Assignment
Which lines run from the line with "Proof. by intros [H1 H2 H3 H4]. Qed." through the line with "by done; auto]." in the entries below? Print them exactly, both ends included, and nothing more.

***** Data to examine

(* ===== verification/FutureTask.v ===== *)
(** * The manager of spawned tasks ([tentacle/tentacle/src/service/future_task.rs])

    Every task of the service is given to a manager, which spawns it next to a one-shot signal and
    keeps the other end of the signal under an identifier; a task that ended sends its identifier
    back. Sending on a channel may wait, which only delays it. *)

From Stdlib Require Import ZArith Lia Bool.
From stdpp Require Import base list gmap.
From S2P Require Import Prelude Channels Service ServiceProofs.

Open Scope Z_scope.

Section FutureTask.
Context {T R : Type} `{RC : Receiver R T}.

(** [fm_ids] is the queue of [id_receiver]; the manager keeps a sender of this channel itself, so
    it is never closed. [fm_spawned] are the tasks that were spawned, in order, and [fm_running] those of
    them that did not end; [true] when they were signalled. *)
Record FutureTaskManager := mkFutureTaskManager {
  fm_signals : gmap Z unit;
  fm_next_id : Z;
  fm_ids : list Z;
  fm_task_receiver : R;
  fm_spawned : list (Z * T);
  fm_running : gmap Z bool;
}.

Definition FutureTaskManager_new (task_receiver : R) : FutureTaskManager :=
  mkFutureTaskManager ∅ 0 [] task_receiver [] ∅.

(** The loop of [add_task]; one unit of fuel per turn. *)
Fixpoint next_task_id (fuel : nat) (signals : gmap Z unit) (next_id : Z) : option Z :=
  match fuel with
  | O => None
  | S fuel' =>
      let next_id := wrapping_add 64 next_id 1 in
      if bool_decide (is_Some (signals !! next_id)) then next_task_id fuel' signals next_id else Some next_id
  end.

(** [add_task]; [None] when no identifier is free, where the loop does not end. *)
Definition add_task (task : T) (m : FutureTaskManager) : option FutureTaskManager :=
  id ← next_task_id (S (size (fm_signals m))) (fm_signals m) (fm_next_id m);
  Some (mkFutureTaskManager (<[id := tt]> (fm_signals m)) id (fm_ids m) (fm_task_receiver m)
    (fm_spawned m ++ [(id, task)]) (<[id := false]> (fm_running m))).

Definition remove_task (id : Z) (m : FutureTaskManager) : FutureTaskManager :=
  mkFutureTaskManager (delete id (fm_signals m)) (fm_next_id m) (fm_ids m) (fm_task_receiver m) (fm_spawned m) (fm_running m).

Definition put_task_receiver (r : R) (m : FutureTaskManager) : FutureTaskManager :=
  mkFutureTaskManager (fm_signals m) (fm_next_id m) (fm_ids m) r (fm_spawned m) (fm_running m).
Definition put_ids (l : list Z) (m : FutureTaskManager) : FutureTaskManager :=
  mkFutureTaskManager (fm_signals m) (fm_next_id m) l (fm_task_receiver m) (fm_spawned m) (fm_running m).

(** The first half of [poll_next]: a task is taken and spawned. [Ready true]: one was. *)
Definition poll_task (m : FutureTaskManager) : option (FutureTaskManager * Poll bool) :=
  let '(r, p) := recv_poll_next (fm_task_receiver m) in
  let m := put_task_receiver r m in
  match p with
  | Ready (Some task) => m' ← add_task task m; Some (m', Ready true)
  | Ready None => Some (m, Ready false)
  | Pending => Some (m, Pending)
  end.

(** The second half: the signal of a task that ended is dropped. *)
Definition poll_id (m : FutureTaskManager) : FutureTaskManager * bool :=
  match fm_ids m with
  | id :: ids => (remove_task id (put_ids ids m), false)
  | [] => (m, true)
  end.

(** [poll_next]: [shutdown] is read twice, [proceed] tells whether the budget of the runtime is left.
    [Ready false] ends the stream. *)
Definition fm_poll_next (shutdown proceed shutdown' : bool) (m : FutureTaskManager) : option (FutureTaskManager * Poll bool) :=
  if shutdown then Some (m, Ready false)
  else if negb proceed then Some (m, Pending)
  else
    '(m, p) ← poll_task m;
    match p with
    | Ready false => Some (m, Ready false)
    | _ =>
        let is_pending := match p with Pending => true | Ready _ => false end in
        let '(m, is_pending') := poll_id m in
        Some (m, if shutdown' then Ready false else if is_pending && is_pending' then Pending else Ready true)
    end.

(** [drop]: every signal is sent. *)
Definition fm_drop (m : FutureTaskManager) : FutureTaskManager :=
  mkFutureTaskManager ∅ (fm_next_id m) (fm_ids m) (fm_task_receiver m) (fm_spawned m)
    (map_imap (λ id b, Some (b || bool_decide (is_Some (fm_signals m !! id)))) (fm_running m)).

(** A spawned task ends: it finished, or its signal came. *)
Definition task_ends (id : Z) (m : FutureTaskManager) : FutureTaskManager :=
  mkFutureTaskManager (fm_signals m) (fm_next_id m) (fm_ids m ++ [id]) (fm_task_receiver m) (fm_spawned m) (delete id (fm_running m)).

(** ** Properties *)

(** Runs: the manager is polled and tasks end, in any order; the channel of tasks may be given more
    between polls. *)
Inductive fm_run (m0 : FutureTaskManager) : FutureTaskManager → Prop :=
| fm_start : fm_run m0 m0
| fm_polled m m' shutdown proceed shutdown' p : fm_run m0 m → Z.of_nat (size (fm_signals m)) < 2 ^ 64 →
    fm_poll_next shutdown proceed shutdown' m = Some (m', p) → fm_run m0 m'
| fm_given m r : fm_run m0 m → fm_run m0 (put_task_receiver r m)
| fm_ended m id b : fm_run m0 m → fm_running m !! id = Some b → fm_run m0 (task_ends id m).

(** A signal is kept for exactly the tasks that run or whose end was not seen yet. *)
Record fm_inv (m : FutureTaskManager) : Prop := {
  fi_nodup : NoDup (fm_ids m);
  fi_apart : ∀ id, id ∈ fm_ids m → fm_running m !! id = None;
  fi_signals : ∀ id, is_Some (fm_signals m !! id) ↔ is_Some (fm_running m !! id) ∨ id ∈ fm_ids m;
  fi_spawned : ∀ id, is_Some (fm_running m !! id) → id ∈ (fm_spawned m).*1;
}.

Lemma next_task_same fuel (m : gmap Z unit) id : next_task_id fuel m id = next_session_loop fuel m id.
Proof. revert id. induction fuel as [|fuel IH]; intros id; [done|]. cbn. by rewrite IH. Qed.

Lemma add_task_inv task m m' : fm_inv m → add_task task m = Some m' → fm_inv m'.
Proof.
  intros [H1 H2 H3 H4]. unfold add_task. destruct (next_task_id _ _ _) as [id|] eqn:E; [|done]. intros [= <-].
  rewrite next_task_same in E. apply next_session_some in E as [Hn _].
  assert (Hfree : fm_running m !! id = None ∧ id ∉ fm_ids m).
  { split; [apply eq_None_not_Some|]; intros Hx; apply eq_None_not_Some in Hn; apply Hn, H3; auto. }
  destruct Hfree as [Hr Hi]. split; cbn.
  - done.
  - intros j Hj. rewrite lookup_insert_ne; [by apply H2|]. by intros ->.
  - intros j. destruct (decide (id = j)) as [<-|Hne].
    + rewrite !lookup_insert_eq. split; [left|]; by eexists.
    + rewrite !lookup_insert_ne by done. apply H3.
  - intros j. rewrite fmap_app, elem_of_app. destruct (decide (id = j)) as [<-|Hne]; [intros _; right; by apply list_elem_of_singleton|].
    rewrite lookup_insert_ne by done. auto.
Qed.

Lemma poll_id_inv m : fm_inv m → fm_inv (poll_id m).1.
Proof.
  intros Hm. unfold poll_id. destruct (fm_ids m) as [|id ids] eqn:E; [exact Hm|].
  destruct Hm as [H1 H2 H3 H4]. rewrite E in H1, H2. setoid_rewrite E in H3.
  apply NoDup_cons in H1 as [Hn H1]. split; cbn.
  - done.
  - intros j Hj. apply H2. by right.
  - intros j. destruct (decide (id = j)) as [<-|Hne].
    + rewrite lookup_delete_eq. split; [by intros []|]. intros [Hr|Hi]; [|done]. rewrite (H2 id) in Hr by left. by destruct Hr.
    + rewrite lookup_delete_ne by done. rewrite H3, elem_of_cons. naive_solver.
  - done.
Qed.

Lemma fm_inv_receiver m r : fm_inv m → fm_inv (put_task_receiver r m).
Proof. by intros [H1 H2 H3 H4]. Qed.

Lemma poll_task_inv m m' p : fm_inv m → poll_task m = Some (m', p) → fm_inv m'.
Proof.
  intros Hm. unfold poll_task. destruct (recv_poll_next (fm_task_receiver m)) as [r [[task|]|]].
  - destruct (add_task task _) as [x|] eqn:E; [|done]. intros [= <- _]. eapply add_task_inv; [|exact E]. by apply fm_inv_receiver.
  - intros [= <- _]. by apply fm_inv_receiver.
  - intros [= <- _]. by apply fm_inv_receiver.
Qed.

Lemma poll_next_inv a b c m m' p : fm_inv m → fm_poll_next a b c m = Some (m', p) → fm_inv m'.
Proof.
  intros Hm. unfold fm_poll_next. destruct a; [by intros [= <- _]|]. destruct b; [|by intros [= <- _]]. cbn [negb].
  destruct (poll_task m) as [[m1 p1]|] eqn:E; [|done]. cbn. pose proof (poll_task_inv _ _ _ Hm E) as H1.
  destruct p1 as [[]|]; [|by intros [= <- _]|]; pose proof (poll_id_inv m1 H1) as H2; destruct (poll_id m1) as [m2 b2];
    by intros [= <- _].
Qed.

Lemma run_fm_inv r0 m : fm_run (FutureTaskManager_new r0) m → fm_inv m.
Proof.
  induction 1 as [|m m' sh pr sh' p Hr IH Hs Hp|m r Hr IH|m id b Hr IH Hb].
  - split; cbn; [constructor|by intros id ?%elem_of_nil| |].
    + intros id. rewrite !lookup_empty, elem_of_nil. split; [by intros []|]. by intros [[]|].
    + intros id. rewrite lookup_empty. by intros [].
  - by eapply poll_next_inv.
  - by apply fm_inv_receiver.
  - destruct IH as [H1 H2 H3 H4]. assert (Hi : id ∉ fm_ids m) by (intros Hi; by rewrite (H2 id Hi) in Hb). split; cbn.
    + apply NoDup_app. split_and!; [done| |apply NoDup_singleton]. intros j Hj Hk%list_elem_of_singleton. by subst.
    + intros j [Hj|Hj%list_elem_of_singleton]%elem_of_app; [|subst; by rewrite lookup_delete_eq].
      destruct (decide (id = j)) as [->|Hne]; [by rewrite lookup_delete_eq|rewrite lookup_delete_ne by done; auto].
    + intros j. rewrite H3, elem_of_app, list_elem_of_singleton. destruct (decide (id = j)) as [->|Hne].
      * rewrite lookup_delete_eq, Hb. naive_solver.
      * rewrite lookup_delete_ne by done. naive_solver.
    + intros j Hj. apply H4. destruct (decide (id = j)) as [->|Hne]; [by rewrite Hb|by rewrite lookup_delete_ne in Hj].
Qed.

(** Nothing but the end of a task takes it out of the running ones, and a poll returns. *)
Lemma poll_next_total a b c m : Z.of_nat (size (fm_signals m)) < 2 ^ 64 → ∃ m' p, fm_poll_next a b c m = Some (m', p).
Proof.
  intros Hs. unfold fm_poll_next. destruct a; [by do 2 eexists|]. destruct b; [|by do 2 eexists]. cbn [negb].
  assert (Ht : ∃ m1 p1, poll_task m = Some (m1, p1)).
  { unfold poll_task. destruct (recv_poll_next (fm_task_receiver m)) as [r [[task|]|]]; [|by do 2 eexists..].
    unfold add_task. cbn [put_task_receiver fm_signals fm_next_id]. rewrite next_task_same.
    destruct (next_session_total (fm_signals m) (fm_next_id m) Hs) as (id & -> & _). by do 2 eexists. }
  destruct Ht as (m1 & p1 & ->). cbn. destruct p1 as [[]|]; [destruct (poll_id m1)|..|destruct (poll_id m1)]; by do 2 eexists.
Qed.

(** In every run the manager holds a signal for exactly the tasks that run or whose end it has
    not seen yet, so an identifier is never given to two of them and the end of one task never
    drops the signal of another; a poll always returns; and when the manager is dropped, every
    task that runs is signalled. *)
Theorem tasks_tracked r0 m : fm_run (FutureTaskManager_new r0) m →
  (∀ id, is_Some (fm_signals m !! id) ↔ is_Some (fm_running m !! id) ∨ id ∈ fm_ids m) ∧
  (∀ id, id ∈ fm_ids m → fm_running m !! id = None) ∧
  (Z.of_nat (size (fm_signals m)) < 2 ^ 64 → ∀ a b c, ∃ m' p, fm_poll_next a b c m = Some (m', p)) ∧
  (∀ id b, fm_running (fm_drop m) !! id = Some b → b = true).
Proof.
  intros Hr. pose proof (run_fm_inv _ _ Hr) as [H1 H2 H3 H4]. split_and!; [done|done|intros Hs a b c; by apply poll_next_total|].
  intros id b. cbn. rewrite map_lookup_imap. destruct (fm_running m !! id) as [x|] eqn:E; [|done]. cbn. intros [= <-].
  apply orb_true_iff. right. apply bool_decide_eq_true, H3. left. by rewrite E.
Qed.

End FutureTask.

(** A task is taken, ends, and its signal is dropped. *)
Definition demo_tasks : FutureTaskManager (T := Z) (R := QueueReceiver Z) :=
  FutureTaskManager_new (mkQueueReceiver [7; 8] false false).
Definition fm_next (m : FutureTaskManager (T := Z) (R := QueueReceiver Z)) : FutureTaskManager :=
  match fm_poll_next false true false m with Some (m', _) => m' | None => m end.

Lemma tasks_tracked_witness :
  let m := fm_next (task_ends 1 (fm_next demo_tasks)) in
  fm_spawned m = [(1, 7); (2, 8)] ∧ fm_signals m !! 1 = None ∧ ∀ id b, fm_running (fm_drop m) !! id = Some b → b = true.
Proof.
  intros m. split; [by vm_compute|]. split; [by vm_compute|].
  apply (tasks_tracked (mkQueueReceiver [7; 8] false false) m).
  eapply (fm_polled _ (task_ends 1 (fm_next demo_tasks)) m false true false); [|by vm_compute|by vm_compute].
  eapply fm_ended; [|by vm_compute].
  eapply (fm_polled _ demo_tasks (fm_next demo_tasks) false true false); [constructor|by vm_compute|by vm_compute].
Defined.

**********
***** Data to examine

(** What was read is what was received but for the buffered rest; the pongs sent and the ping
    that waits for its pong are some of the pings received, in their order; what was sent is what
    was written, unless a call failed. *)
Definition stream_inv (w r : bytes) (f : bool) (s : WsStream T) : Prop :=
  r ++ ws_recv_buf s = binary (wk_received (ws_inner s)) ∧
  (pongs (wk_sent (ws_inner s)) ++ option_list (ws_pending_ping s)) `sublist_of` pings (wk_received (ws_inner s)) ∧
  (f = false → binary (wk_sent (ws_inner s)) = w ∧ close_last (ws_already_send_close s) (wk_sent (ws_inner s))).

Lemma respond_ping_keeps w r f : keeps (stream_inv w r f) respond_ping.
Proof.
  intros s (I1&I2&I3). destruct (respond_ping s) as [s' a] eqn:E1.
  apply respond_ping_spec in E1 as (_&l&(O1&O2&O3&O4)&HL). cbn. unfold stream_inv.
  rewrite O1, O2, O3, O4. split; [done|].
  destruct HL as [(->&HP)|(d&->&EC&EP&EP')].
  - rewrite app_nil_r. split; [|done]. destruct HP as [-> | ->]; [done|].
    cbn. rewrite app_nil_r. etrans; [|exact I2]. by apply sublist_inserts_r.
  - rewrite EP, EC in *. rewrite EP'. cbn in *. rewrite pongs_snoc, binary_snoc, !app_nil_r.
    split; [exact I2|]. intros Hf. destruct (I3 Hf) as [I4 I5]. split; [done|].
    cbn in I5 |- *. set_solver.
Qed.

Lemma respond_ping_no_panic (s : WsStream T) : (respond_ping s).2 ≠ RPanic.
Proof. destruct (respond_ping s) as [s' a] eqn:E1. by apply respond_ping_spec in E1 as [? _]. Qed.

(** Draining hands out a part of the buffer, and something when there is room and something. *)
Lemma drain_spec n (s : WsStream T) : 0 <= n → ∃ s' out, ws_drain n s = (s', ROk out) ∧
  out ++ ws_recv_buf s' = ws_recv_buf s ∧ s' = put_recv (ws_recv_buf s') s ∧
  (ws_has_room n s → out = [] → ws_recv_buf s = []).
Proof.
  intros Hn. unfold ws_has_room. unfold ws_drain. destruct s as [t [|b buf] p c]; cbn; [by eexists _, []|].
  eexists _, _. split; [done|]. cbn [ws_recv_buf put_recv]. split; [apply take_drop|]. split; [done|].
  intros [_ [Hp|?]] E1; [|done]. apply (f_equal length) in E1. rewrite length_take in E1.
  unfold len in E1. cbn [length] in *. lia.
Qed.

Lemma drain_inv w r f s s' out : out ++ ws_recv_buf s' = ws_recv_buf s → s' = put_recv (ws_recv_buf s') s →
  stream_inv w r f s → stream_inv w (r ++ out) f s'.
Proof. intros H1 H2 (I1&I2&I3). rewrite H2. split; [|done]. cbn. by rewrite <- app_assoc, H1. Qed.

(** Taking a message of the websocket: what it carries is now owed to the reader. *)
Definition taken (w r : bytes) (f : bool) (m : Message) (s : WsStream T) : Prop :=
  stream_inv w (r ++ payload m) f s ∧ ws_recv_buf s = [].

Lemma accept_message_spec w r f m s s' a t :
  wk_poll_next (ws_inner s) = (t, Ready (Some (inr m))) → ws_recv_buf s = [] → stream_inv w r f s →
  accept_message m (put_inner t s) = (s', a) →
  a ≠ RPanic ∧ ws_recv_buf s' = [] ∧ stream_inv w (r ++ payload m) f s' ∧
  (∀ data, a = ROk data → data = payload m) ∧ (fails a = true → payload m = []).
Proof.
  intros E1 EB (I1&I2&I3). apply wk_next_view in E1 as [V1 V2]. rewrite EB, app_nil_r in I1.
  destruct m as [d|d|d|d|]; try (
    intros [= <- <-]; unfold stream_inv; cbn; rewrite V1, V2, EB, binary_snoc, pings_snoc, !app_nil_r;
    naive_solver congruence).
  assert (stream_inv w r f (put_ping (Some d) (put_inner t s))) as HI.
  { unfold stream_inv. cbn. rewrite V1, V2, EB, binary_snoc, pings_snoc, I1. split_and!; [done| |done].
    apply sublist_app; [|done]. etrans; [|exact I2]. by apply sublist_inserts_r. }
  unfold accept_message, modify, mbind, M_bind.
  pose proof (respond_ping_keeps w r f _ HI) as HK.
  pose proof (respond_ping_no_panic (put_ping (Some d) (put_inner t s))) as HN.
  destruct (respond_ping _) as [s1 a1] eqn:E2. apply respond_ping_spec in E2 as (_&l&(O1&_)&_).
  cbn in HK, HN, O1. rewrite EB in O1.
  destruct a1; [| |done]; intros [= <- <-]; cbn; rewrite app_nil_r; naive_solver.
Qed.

**********

Answer to the problem
Proof. by intros [H1 H2 H3 H4]. Qed.

Lemma poll_task_inv m m' p : fm_inv m → poll_task m = Some (m', p) → fm_inv m'.
Proof.
  intros Hm. unfold poll_task. destruct (recv_poll_next (fm_task_receiver m)) as [r [[task|]|]].
  - destruct (add_task task _) as [x|] eqn:E; [|done]. intros [= <- _]. eapply add_task_inv; [|exact E]. by apply fm_inv_receiver.
  - intros [= <- _]. by apply fm_inv_receiver.
  - intros [= <- _]. by apply fm_inv_receiver.
Qed.

Lemma poll_next_inv a b c m m' p : fm_inv m → fm_poll_next a b c m = Some (m', p) → fm_inv m'.
Proof.
  intros Hm. unfold fm_poll_next. destruct a; [by intros [= <- _]|]. destruct b; [|by intros [= <- _]]. cbn [negb].
  destruct (poll_task m) as [[m1 p1]|] eqn:E; [|done]. cbn. pose proof (poll_task_inv _ _ _ Hm E) as H1.
  destruct p1 as [[]|]; [|by intros [= <- _]|]; pose proof (poll_id_inv m1 H1) as H2; destruct (poll_id m1) as [m2 b2];
    by intros [= <- _].
Qed.

Lemma run_fm_inv r0 m : fm_run (FutureTaskManager_new r0) m → fm_inv m.
Proof.
  induction 1 as [|m m' sh pr sh' p Hr IH Hs Hp|m r Hr IH|m id b Hr IH Hb].
  - split; cbn; [constructor|by intros id ?%elem_of_nil| |].
    + intros id. rewrite !lookup_empty, elem_of_nil. split; [by intros []|]. by intros [[]|].
    + intros id. rewrite lookup_empty. by intros [].
  - by eapply poll_next_inv.
  - by apply fm_inv_receiver.
  - destruct IH as [H1 H2 H3 H4]. assert (Hi : id ∉ fm_ids m) by (intros Hi; by rewrite (H2 id Hi) in Hb). split; cbn.
    + apply NoDup_app. split_and!; [done| |apply NoDup_singleton]. intros j Hj Hk%list_elem_of_singleton. by subst.
    + intros j [Hj|Hj%list_elem_of_singleton]%elem_of_app; [|subst; by rewrite lookup_delete_eq].
      destruct (decide (id = j)) as [->|Hne]; [by rewrite lookup_delete_eq|rewrite lookup_delete_ne by done; auto].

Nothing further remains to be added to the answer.